* WORK REQUIRED
Go through the entries below and return every line that contains "split".

* AVAILABLE DATA
(** X18.  Hiding the thumbnail cancels the loop that is alive: the token
    grows by one and the request cell is emptied, and when the loop wakes
    up, whether in its idle wait or inside an iteration, it stops without
    drawing.  A pointer position that arrives after the hide and before
    that wake-up does not start a new loop, because the running flag is
    still set; the cancelled loop stops all the same, and the position
    stays in the request cell, undrawn, however often a wake-up is
    attempted.  The position after it starts a new loop under the new
    token. *)
Theorem hide_cancels_worker (s : TimelinePreview.State)
    (w : TimelinePreview.Worker) (rect : ClipItem.Rect)
    (ready : bool) (clientX clientX' : Q) :
  TimelinePreview.worker s = Some w ->
  (TimelinePreview.workerToken w
   <= TimelinePreview.timelinePreviewTokenRef s)%nat ->
  TimelinePreview.timelinePreviewWorkerRunningRef s = true ->
  TimelinePreview.hasClips s = true ->
  TimelinePreview.areControlsVisible s = true ->
  TimelinePreview.timelineRef s = Some rect ->
  0 < ClipItem.width rect ->
  let h := TimelinePreview.hideTimelinePreview s in
  let stopped := TimelinePreview.resume ready h in
  let late := TimelinePreview.resume ready
                (TimelinePreview.updateTimelinePreviewFromClientX clientX h) in
  let next := TimelinePreview.updateTimelinePreviewFromClientX clientX' late in
  (TimelinePreview.timelinePreviewTokenRef h
   = S (TimelinePreview.timelinePreviewTokenRef s)
   /\ TimelinePreview.timelinePreviewCaptureTimeRef h = None)
  /\ (TimelinePreview.worker stopped = None
      /\ TimelinePreview.timelinePreviewWorkerRunningRef stopped = false
      /\ TimelinePreview.drawn stopped = TimelinePreview.drawn s)
  /\ (TimelinePreview.worker late = None
      /\ TimelinePreview.timelinePreviewWorkerRunningRef late = false
      /\ TimelinePreview.timelinePreviewCaptureTimeRef late
         = TimelinePreview.requestedTimeOf s clientX
      /\ forall n,
           TimelinePreview.drawn (TimelinePreview.wake n late)
           = TimelinePreview.drawn s)
  /\ (exists w',
        TimelinePreview.worker next = Some w'
        /\ TimelinePreview.workerToken w'
           = S (TimelinePreview.timelinePreviewTokenRef s)
        /\ TimelinePreview.timelinePreviewWorkerRunningRef next = true).
Proof.
  intros Hw Hle Hrun Hc Hv Hr Hwd h stopped late next.
  destruct (hide_fields s) as [Hu [Hcap Hpend]]. fold h in Hu, Hcap, Hpend.
  unfold TimelinePreview.untouched in Hu.
  injection Hu as E1 E2 E3 E4 E5 E6 E7 E8 E9 E10.
  assert (Hstale : TimelinePreview.workerToken w
                   <> TimelinePreview.timelinePreviewTokenRef h)
    by (rewrite E7; lia).
  split; [split; [exact E7 | exact Hcap] |].
  split.
  { subst stopped.
    rewrite (resume_stale h w ready); [| congruence | exact Hstale].
    simpl. rewrite E10. repeat split; reflexivity. }
  set (u := TimelinePreview.updateTimelinePreviewFromClientX clientX h) in *.
  destruct (update_running h rect clientX) as [Uu Ucap]; try congruence.
  fold u in Uu, Ucap. unfold TimelinePreview.untouched in Uu.
  injection Uu as U1 U2 U3 U4 U5 U6 U7 U8 U9 U10.
  assert (Hlate : late = TimelinePreview.finish u).
  { subst late. apply (resume_stale u w ready); congruence. }
  split.
  { rewrite Hlate. simpl.
    split; [reflexivity |]. split; [reflexivity |].
    split.
    - rewrite Ucap. unfold TimelinePreview.requestedTimeOf.
      now rewrite E4, E1.
    - intro n. rewrite wake_finished; [| reflexivity].
      simpl. congruence. }
  subst next. rewrite Hlate.
  unfold TimelinePreview.updateTimelinePreviewFromClientX.
  change (TimelinePreview.hasClips (TimelinePreview.finish u))
    with (TimelinePreview.hasClips u).
  change (TimelinePreview.areControlsVisible (TimelinePreview.finish u))
    with (TimelinePreview.areControlsVisible u).
  change (TimelinePreview.timelineRef (TimelinePreview.finish u))
    with (TimelinePreview.timelineRef u).
  rewrite U2, E2, Hc, U3, E3, Hv, U4, E4, Hr. simpl negb. cbv iota.
  assert (L : Num.leb (ClipItem.width rect) 0 = false) by now apply leb_false.
  rewrite L. cbv zeta.
  simpl TimelinePreview.timelinePreviewWorkerRunningRef. cbv iota.
  match goal with
  | |- exists w', TimelinePreview.worker (TimelinePreview.loopFrom ?w0 ?s0)
                  = Some w' /\ _ =>
      edestruct (loopFrom_alive w0 s0) as [w' [A [B [C _]]]];
        [reflexivity | reflexivity | reflexivity |];
        exists w'; split; [exact A |]; split;
        [rewrite B; simpl; congruence | exact (eq_trans C eq_refl)]
  end.
Qed.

* SOLVED EXERCISE
  split; [split; [exact E7 | exact Hcap] |].
  split.
    simpl. rewrite E10. repeat split; reflexivity. }
  split.
    split; [reflexivity |]. split; [reflexivity |].
    split.
        exists w'; split; [exact A |]; split;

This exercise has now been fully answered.